● WHAT IS BEING ASKED
Return the run of lines below that opens with the line containing "#[export] Instance model_healthy" and closes with the line containing "assert (new model_fresh", keeping each one exact.

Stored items

════

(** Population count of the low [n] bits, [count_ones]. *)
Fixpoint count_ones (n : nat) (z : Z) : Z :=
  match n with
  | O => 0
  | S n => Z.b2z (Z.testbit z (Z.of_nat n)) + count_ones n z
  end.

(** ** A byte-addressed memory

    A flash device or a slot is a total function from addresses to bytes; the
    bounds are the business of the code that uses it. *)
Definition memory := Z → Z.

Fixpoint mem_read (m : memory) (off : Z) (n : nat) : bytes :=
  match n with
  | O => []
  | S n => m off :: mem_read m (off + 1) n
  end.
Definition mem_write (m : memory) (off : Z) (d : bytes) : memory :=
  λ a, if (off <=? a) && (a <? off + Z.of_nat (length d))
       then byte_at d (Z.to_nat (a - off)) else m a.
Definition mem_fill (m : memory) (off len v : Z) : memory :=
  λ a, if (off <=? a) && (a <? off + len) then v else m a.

════

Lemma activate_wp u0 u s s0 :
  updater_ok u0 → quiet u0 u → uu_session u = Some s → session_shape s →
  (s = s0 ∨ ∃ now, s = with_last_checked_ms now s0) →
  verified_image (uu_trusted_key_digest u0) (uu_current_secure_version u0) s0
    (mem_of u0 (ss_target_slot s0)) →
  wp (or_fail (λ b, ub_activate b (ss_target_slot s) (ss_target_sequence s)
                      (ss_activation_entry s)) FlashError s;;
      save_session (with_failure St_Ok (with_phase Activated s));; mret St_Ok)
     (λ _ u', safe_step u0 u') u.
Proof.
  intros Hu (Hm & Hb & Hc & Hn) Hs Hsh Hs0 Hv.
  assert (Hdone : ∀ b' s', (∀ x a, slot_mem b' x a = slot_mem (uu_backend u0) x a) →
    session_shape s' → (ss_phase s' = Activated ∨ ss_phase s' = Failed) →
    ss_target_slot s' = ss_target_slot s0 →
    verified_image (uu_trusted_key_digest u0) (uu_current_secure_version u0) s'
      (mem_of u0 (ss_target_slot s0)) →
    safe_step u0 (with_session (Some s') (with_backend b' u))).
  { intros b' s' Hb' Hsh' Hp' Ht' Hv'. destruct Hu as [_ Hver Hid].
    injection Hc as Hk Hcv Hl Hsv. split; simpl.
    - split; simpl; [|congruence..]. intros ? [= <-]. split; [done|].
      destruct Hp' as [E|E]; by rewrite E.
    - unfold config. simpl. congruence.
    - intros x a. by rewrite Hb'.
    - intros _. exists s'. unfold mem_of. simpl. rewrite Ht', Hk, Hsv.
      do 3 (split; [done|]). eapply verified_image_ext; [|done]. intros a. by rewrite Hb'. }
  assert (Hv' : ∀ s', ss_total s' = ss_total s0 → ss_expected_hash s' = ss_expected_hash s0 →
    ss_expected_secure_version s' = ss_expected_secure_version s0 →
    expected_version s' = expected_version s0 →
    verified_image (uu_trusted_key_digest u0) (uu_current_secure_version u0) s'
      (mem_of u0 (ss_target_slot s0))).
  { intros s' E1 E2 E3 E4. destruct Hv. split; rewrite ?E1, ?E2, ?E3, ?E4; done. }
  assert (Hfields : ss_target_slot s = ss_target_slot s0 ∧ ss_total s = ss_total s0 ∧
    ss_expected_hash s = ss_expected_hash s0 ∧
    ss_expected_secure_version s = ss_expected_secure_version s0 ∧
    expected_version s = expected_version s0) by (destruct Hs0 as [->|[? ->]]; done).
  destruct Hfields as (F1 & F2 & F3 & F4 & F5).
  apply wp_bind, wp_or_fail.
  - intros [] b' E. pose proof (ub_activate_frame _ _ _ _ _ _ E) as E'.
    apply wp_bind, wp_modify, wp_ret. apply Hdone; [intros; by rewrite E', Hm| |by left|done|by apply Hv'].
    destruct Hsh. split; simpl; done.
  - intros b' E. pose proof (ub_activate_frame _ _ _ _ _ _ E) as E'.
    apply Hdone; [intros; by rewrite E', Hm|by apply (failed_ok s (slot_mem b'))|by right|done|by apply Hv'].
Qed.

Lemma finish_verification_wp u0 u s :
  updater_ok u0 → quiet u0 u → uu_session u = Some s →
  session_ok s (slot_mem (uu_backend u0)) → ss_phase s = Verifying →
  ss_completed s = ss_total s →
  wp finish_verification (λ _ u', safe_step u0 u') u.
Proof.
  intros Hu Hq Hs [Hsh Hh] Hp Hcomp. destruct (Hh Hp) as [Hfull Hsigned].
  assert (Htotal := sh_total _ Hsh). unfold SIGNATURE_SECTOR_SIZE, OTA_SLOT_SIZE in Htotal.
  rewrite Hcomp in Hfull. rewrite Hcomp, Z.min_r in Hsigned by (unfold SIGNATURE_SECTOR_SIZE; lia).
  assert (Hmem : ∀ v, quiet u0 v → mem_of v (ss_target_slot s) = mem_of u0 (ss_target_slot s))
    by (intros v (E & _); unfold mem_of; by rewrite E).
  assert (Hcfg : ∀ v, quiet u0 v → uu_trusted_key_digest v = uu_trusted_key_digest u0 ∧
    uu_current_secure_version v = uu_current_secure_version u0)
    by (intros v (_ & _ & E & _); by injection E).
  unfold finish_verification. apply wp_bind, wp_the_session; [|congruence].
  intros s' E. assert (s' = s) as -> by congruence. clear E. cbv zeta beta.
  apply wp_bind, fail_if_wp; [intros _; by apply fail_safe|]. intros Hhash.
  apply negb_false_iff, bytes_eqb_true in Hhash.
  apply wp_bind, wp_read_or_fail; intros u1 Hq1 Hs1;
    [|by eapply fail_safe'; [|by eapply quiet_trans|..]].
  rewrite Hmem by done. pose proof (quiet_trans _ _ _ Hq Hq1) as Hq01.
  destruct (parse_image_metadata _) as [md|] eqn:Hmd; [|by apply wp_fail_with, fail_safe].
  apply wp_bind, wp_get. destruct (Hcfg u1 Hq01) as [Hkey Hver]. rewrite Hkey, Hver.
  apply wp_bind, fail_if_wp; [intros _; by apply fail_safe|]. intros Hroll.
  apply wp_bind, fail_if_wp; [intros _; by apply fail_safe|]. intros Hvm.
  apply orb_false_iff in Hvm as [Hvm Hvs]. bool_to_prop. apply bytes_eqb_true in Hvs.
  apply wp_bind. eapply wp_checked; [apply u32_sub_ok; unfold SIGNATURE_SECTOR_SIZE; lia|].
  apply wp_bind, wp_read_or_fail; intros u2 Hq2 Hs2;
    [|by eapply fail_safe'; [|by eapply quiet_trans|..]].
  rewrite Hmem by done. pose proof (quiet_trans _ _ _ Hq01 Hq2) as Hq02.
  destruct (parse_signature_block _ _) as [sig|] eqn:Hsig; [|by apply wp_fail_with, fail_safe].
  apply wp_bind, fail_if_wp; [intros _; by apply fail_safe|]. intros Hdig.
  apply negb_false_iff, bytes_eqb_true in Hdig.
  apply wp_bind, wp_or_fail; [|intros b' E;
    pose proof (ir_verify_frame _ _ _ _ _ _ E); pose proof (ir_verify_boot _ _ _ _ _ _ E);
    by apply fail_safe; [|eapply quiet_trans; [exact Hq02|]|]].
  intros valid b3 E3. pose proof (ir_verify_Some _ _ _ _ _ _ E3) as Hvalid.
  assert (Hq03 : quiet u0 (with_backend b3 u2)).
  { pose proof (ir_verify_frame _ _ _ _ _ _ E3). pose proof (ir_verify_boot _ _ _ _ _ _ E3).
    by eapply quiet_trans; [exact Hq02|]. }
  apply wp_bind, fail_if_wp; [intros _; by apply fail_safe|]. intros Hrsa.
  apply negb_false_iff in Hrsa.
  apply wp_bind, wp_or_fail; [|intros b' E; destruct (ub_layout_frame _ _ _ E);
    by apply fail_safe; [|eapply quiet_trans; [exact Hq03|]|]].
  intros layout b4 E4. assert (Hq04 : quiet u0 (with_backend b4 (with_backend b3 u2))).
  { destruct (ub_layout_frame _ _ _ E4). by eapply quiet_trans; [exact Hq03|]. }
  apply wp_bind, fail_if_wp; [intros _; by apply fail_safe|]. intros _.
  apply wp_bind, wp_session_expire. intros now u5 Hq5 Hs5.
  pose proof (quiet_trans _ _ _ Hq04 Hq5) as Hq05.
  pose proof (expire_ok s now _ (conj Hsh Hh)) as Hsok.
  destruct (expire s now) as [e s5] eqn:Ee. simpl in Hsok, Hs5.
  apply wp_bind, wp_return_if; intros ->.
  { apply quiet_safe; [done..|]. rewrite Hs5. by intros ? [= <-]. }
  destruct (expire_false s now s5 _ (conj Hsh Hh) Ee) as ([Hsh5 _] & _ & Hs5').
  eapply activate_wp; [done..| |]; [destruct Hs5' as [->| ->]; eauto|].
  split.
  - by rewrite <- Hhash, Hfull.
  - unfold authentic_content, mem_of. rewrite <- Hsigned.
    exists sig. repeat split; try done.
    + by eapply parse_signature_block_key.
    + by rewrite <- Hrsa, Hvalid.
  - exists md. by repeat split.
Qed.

════

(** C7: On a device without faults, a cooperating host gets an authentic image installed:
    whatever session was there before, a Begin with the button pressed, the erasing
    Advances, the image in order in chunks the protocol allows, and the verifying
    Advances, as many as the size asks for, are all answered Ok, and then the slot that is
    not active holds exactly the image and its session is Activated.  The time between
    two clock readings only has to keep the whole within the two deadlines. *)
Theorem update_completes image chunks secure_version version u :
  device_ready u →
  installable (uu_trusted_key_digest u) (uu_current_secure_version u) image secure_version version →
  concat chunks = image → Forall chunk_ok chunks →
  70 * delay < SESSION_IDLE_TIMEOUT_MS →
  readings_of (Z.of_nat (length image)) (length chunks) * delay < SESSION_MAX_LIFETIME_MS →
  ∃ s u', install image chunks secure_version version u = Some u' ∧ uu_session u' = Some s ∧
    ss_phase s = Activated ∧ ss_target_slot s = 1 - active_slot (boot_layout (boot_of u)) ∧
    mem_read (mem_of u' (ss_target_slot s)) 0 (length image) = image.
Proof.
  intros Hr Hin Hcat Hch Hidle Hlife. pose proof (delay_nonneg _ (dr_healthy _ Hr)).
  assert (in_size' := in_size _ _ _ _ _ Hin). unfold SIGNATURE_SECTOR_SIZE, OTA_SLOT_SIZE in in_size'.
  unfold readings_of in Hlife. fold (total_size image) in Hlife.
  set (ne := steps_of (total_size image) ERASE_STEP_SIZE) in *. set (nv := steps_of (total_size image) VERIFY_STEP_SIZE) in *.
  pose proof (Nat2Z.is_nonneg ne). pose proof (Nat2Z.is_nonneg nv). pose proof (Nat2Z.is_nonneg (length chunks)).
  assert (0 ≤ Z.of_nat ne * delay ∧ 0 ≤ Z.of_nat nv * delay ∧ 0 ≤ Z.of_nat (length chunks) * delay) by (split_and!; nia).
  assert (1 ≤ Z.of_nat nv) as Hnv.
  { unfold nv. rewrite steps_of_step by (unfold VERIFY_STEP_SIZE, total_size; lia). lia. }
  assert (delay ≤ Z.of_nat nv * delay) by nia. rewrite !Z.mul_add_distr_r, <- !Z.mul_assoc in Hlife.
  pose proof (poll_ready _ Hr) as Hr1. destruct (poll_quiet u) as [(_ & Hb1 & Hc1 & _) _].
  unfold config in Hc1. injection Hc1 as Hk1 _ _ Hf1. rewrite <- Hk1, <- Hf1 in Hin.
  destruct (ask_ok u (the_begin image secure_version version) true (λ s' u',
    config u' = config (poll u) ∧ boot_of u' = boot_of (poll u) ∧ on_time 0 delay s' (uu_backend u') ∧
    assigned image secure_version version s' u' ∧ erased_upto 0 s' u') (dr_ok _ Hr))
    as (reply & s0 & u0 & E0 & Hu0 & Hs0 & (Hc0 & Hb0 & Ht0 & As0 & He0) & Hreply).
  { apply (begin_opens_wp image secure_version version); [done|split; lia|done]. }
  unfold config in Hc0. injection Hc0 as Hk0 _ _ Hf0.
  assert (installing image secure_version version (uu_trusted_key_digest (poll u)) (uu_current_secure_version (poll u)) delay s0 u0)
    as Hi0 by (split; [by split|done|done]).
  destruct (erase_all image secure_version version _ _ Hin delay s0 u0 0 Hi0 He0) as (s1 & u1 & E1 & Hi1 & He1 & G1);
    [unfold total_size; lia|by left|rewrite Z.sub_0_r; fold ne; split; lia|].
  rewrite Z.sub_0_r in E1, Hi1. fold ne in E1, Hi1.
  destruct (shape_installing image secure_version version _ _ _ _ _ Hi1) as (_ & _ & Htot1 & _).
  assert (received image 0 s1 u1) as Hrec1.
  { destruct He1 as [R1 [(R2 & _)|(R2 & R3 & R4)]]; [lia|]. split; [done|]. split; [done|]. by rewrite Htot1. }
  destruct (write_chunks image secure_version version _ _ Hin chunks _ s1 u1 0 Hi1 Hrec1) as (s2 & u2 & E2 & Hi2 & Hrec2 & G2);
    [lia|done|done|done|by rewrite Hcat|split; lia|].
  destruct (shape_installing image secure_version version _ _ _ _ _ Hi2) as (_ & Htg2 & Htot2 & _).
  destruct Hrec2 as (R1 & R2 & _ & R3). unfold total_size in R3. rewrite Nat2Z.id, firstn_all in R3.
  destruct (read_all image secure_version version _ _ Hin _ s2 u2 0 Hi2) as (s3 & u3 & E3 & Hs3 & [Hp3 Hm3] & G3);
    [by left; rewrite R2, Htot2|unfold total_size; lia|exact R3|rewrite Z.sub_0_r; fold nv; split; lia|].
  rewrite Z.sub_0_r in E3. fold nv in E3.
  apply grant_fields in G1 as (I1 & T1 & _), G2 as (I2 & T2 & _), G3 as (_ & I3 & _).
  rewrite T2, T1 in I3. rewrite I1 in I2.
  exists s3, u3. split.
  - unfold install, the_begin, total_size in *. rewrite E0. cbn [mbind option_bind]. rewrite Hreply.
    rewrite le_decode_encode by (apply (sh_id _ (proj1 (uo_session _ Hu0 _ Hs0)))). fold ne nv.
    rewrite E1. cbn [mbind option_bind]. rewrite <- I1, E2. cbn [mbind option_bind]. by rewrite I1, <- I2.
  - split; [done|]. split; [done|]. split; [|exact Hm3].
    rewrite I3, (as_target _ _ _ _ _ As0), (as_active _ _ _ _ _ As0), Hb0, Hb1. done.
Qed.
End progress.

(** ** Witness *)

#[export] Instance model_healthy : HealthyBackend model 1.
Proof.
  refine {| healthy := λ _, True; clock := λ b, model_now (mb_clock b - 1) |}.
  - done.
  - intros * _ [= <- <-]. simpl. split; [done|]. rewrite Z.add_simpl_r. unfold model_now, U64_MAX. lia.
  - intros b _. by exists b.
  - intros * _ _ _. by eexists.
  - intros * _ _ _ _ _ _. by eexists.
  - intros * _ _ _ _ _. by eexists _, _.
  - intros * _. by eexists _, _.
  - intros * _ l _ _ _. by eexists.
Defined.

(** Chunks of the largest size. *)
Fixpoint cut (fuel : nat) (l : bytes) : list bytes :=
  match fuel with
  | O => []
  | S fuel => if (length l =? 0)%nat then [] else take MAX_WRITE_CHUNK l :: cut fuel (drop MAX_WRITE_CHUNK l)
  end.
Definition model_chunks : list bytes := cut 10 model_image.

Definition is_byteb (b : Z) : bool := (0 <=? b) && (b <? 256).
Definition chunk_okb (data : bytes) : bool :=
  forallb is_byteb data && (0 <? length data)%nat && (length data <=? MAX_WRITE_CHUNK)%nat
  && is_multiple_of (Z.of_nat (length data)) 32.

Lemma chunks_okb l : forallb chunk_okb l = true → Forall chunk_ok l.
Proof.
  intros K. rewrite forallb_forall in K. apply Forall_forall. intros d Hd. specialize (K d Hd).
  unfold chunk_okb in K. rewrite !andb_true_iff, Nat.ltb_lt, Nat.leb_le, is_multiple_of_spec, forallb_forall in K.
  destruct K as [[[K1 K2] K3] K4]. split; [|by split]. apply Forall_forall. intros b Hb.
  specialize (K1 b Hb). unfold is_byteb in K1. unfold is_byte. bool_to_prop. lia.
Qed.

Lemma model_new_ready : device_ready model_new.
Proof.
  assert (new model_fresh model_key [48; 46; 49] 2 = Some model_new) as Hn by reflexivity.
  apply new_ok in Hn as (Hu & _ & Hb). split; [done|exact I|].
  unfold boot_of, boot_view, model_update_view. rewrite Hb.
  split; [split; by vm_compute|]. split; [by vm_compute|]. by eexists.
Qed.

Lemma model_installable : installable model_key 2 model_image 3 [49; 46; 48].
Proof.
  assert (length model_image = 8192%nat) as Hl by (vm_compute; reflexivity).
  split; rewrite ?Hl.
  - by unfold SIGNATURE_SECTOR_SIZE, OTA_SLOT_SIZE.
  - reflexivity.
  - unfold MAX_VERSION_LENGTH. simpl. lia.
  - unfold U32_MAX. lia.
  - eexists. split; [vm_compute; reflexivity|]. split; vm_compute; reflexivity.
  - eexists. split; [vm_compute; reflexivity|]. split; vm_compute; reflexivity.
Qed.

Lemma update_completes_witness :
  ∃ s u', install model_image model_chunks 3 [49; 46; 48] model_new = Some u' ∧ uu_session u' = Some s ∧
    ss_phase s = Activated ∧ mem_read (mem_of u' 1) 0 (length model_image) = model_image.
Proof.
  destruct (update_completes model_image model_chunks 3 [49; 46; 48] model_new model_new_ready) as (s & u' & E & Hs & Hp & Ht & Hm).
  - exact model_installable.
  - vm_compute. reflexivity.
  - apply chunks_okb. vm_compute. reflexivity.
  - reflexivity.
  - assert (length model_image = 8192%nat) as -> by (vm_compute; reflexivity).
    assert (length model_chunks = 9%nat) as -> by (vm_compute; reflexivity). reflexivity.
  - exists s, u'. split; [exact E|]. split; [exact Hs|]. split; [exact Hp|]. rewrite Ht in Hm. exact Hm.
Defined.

════

● RESULT OF THE TASK
#[export] Instance model_healthy : HealthyBackend model 1.
Proof.
  refine {| healthy := λ _, True; clock := λ b, model_now (mb_clock b - 1) |}.
  - done.
  - intros * _ [= <- <-]. simpl. split; [done|]. rewrite Z.add_simpl_r. unfold model_now, U64_MAX. lia.
  - intros b _. by exists b.
  - intros * _ _ _. by eexists.
  - intros * _ _ _ _ _ _. by eexists.
  - intros * _ _ _ _ _. by eexists _, _.
  - intros * _. by eexists _, _.
  - intros * _ l _ _ _. by eexists.
Defined.

(** Chunks of the largest size. *)
Fixpoint cut (fuel : nat) (l : bytes) : list bytes :=
  match fuel with
  | O => []
  | S fuel => if (length l =? 0)%nat then [] else take MAX_WRITE_CHUNK l :: cut fuel (drop MAX_WRITE_CHUNK l)
  end.
Definition model_chunks : list bytes := cut 10 model_image.

Definition is_byteb (b : Z) : bool := (0 <=? b) && (b <? 256).
Definition chunk_okb (data : bytes) : bool :=
  forallb is_byteb data && (0 <? length data)%nat && (length data <=? MAX_WRITE_CHUNK)%nat
  && is_multiple_of (Z.of_nat (length data)) 32.

Lemma chunks_okb l : forallb chunk_okb l = true → Forall chunk_ok l.
Proof.
  intros K. rewrite forallb_forall in K. apply Forall_forall. intros d Hd. specialize (K d Hd).
  unfold chunk_okb in K. rewrite !andb_true_iff, Nat.ltb_lt, Nat.leb_le, is_multiple_of_spec, forallb_forall in K.
  destruct K as [[[K1 K2] K3] K4]. split; [|by split]. apply Forall_forall. intros b Hb.
  specialize (K1 b Hb). unfold is_byteb in K1. unfold is_byte. bool_to_prop. lia.
Qed.

Lemma model_new_ready : device_ready model_new.
Proof.
  assert (new model_fresh model_key [48; 46; 49] 2 = Some model_new) as Hn by reflexivity.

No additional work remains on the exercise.